[Start of section]
(** * Knowledge Garden backend: the category tree and its derived stores

    A shallow embedding of the category controller
    (src/services/tag-service/controllers/category.controller.js), the
    category model (the Mongoose schema with its pre-save hook), the
    advanced search handler of the search controller and the cache
    utility, followed by the properties of the tree-and-index consistency
    core.

    Conventions of the embedding.
    - An ObjectId is a natural number; a request names a category by its
      canonical id, so the string/ObjectId casts of Mongoose are identities.
    - A JavaScript Number that counts or stamps (resourceCount, Date.now())
      is an integer of Z.
    - The collection is the list of its documents in insertion order.
    - utils/elasticsearch is not part of the sources: the search index is a
      parameter (an oracle that answers every call with a result or an
      exception), and every attempted call is recorded in the world.
    - MongoDB itself is taken to be reachable. *)

From Stdlib Require Import List String Ascii ZArith Lia Bool Arith PeanoNat.
From Stdlib Require Import Permutation.
From Stdlib Require Import DecimalString.
Import ListNotations.

Set Warnings "-register-all".

Local Open Scope string_scope.
Local Open Scope list_scope.
Local Open Scope nat_scope.

(* ------------------------------------------------------------------ *)
(** ** Strings: trim, toLowerCase and the slug of the pre-save hook     *)
(* ------------------------------------------------------------------ *)

Module Str.

(** White space of the ASCII range, as [String.prototype.trim] and the
    regular expression class [\s] see it. A string is the list of its
    bytes; the characters beyond ASCII (which JavaScript may also count as
    white space or change the case of) are outside the model. *)
Definition is_space (c : ascii) : bool :=
  let n := nat_of_ascii c in
  (n =? 32) || ((9 <=? n) && (n <=? 13)).

(** The class [\w] together with the hyphen: [A-Za-z0-9_-]. *)
Definition is_word_or_dash (c : ascii) : bool :=
  let n := nat_of_ascii c in
  ((48 <=? n) && (n <=? 57)) || ((65 <=? n) && (n <=? 90))
  || ((97 <=? n) && (n <=? 122)) || (n =? 95) || (n =? 45).

(** [toLowerCase] on one character of the ASCII range. *)
Definition lower (c : ascii) : ascii :=
  let n := nat_of_ascii c in
  if (65 <=? n) && (n <=? 90) then ascii_of_nat (n + 32) else c.

Fixpoint drop_spaces (l : list ascii) : list ascii :=
  match l with
  | c :: r => if is_space c then drop_spaces r else l
  | [] => []
  end.

Definition trim_chars (l : list ascii) : list ascii :=
  rev (drop_spaces (rev (drop_spaces l))).

Definition trim (s : string) : string :=
  string_of_list_ascii (trim_chars (list_ascii_of_string s)).
Lemma parse_arguments_success_witness :
  let o := mkOptions ["c"; "ssl"] "/r" "report" true true in
  parse_arguments loop_env
    ["bldd"; "-l"; "c"; "-d"; "/r"; "-f"; "both"; "--lib"; "ssl"; "-o"; "report"]
    initial_world = Ok o initial_world /\
  Z.of_nat (List.length (libs o)) <= MAX_LIBS /\ is_Some (opendir loop_env (dir o)).
Proof.
  intros o.
  assert (parse_arguments loop_env
            ["bldd"; "-l"; "c"; "-d"; "/r"; "-f"; "both"; "--lib"; "ssl";
             "-o"; "report"] initial_world = Ok o initial_world) as Hparse
    by reflexivity.
  split; [exact Hparse |].
  destruct (parse_arguments_success loop_env _ _ _ _ Hparse)
    as (_ & _ & Hmax & _ & _ & _ & Hopen & _).
  by split.
Defined.





(** ** What a [record] call lists *)

Lemma lists_lookup (w : World) (arch name file_path : string) :
  lists w arch name file_path <->
  exists i a j lib,
    archs w !! i = Some a /\ arch_name a = arch /\
    arch_libraries a !! j = Some lib /\ lib_name lib = name /\
    file_path ∈ lib_execs lib.
Proof.
  split.
  - intros (a & lib & [i Ha]%list_elem_of_lookup_1 & Han
            & [j Hl]%list_elem_of_lookup_1 & Hln & Hp).
    by exists i, a, j, lib.
  - intros (i & a & j & lib & Ha & Han & Hl & Hln & Hp).
    exists a, lib. repeat split; try done; by eapply list_elem_of_lookup_2.
Qed.

Lemma library_full_lookup (w : World) (arch name : string) :
  library_full w arch name <->
  exists i a j lib,
    archs w !! i = Some a /\ arch_name a = arch /\
    arch_libraries a !! j = Some lib /\ lib_name lib = name /\
    MAX_EXECS <= exec_count lib.
Proof.
  split.
  - intros (a & lib & [i Ha]%list_elem_of_lookup_1 & Han
            & [j Hl]%list_elem_of_lookup_1 & Hln & Hp).
    by exists i, a, j, lib.
  - intros (i & a & j & lib & Ha & Han & Hl & Hln & Hp).
    exists a, lib. repeat split; try done; by eapply list_elem_of_lookup_2.
Qed.

(** A call keeps what is listed, and a full list stays full. *)
Lemma record_keeps_listed (arch name file_path : string) (w w' : World) :
  record arch name file_path w = Ok tt w' ->
  (forall a n p, lists w a n p -> lists w' a n p) /\
  (forall a n, library_full w a n -> library_full w' a n).
Proof.
  intros Happ%record_appends_only. split.
  - intros a n p (i & a0 & j & lib & Ha & Han & Hl & Hln & Hp)%lists_lookup.
    apply lists_lookup.
    destruct (Happ i a0 Ha) as (a1 & Ha1 & Han1 & Hlibs).
    destruct (Hlibs j lib Hl) as (lib1 & Hl1 & Hln1 & Hexecs).
    exists i, a1, j, lib1. repeat split; try congruence.
    destruct Hexecs as [-> | [-> _]]; [done |].
    apply elem_of_app. by left.
  - intros a n (i & a0 & j & lib & Ha & Han & Hl & Hln & Hp)%library_full_lookup.
    apply library_full_lookup.
    destruct (Happ i a0 Ha) as (a1 & Ha1 & Han1 & Hlibs).
    destruct (Hlibs j lib Hl) as (lib1 & Hl1 & Hln1 & Hexecs).
    exists i, a1, j, lib1. repeat split; try congruence.
    unfold exec_count in *.
    destruct Hexecs as [-> | [-> _]]; [done |].
    rewrite length_app. lia.
Qed.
[End of section]
## TO DO
Start to finish, give the listing again exactly.

## EXERCISE RESULT
(** * Knowledge Garden backend: the category tree and its derived stores

    A shallow embedding of the category controller
    (src/services/tag-service/controllers/category.controller.js), the
    category model (the Mongoose schema with its pre-save hook), the
    advanced search handler of the search controller and the cache
    utility, followed by the properties of the tree-and-index consistency
    core.

    Conventions of the embedding.
    - An ObjectId is a natural number; a request names a category by its
      canonical id, so the string/ObjectId casts of Mongoose are identities.
    - A JavaScript Number that counts or stamps (resourceCount, Date.now())
      is an integer of Z.
    - The collection is the list of its documents in insertion order.
    - utils/elasticsearch is not part of the sources: the search index is a
      parameter (an oracle that answers every call with a result or an
      exception), and every attempted call is recorded in the world.
    - MongoDB itself is taken to be reachable. *)

From Stdlib Require Import List String Ascii ZArith Lia Bool Arith PeanoNat.
From Stdlib Require Import Permutation.
From Stdlib Require Import DecimalString.
Import ListNotations.

Set Warnings "-register-all".

Local Open Scope string_scope.
Local Open Scope list_scope.
Local Open Scope nat_scope.

(* ------------------------------------------------------------------ *)
(** ** Strings: trim, toLowerCase and the slug of the pre-save hook     *)
(* ------------------------------------------------------------------ *)

Module Str.

(** White space of the ASCII range, as [String.prototype.trim] and the
    regular expression class [\s] see it. A string is the list of its
    bytes; the characters beyond ASCII (which JavaScript may also count as
    white space or change the case of) are outside the model. *)
Definition is_space (c : ascii) : bool :=
  let n := nat_of_ascii c in
  (n =? 32) || ((9 <=? n) && (n <=? 13)).

(** The class [\w] together with the hyphen: [A-Za-z0-9_-]. *)
Definition is_word_or_dash (c : ascii) : bool :=
  let n := nat_of_ascii c in
  ((48 <=? n) && (n <=? 57)) || ((65 <=? n) && (n <=? 90))
  || ((97 <=? n) && (n <=? 122)) || (n =? 95) || (n =? 45).

(** [toLowerCase] on one character of the ASCII range. *)
Definition lower (c : ascii) : ascii :=
  let n := nat_of_ascii c in
  if (65 <=? n) && (n <=? 90) then ascii_of_nat (n + 32) else c.

Fixpoint drop_spaces (l : list ascii) : list ascii :=
  match l with
  | c :: r => if is_space c then drop_spaces r else l
  | [] => []
  end.

Definition trim_chars (l : list ascii) : list ascii :=
  rev (drop_spaces (rev (drop_spaces l))).

Definition trim (s : string) : string :=
  string_of_list_ascii (trim_chars (list_ascii_of_string s)).
Lemma parse_arguments_success_witness :
  let o := mkOptions ["c"; "ssl"] "/r" "report" true true in
  parse_arguments loop_env
    ["bldd"; "-l"; "c"; "-d"; "/r"; "-f"; "both"; "--lib"; "ssl"; "-o"; "report"]
    initial_world = Ok o initial_world /\
  Z.of_nat (List.length (libs o)) <= MAX_LIBS /\ is_Some (opendir loop_env (dir o)).
Proof.
  intros o.
  assert (parse_arguments loop_env
            ["bldd"; "-l"; "c"; "-d"; "/r"; "-f"; "both"; "--lib"; "ssl";
             "-o"; "report"] initial_world = Ok o initial_world) as Hparse
    by reflexivity.
  split; [exact Hparse |].
  destruct (parse_arguments_success loop_env _ _ _ _ Hparse)
    as (_ & _ & Hmax & _ & _ & _ & Hopen & _).
  by split.
Defined.





(** ** What a [record] call lists *)

Lemma lists_lookup (w : World) (arch name file_path : string) :
  lists w arch name file_path <->
  exists i a j lib,
    archs w !! i = Some a /\ arch_name a = arch /\
    arch_libraries a !! j = Some lib /\ lib_name lib = name /\
    file_path ∈ lib_execs lib.
Proof.
  split.
  - intros (a & lib & [i Ha]%list_elem_of_lookup_1 & Han
            & [j Hl]%list_elem_of_lookup_1 & Hln & Hp).
    by exists i, a, j, lib.
  - intros (i & a & j & lib & Ha & Han & Hl & Hln & Hp).
    exists a, lib. repeat split; try done; by eapply list_elem_of_lookup_2.
Qed.

Lemma library_full_lookup (w : World) (arch name : string) :
  library_full w arch name <->
  exists i a j lib,
    archs w !! i = Some a /\ arch_name a = arch /\
    arch_libraries a !! j = Some lib /\ lib_name lib = name /\
    MAX_EXECS <= exec_count lib.
Proof.
  split.
  - intros (a & lib & [i Ha]%list_elem_of_lookup_1 & Han
            & [j Hl]%list_elem_of_lookup_1 & Hln & Hp).
    by exists i, a, j, lib.
  - intros (i & a & j & lib & Ha & Han & Hl & Hln & Hp).
    exists a, lib. repeat split; try done; by eapply list_elem_of_lookup_2.
Qed.

(** A call keeps what is listed, and a full list stays full. *)
Lemma record_keeps_listed (arch name file_path : string) (w w' : World) :
  record arch name file_path w = Ok tt w' ->
  (forall a n p, lists w a n p -> lists w' a n p) /\
  (forall a n, library_full w a n -> library_full w' a n).
Proof.
  intros Happ%record_appends_only. split.
  - intros a n p (i & a0 & j & lib & Ha & Han & Hl & Hln & Hp)%lists_lookup.
    apply lists_lookup.
    destruct (Happ i a0 Ha) as (a1 & Ha1 & Han1 & Hlibs).
    destruct (Hlibs j lib Hl) as (lib1 & Hl1 & Hln1 & Hexecs).
    exists i, a1, j, lib1. repeat split; try congruence.
    destruct Hexecs as [-> | [-> _]]; [done |].
    apply elem_of_app. by left.
  - intros a n (i & a0 & j & lib & Ha & Han & Hl & Hln & Hp)%library_full_lookup.
    apply library_full_lookup.
    destruct (Happ i a0 Ha) as (a1 & Ha1 & Han1 & Hlibs).
    destruct (Hlibs j lib Hl) as (lib1 & Hl1 & Hln1 & Hexecs).
    exists i, a1, j, lib1. repeat split; try congruence.
    unfold exec_count in *.
    destruct Hexecs as [-> | [-> _]]; [done |].
    rewrite length_app. lia.
Qed.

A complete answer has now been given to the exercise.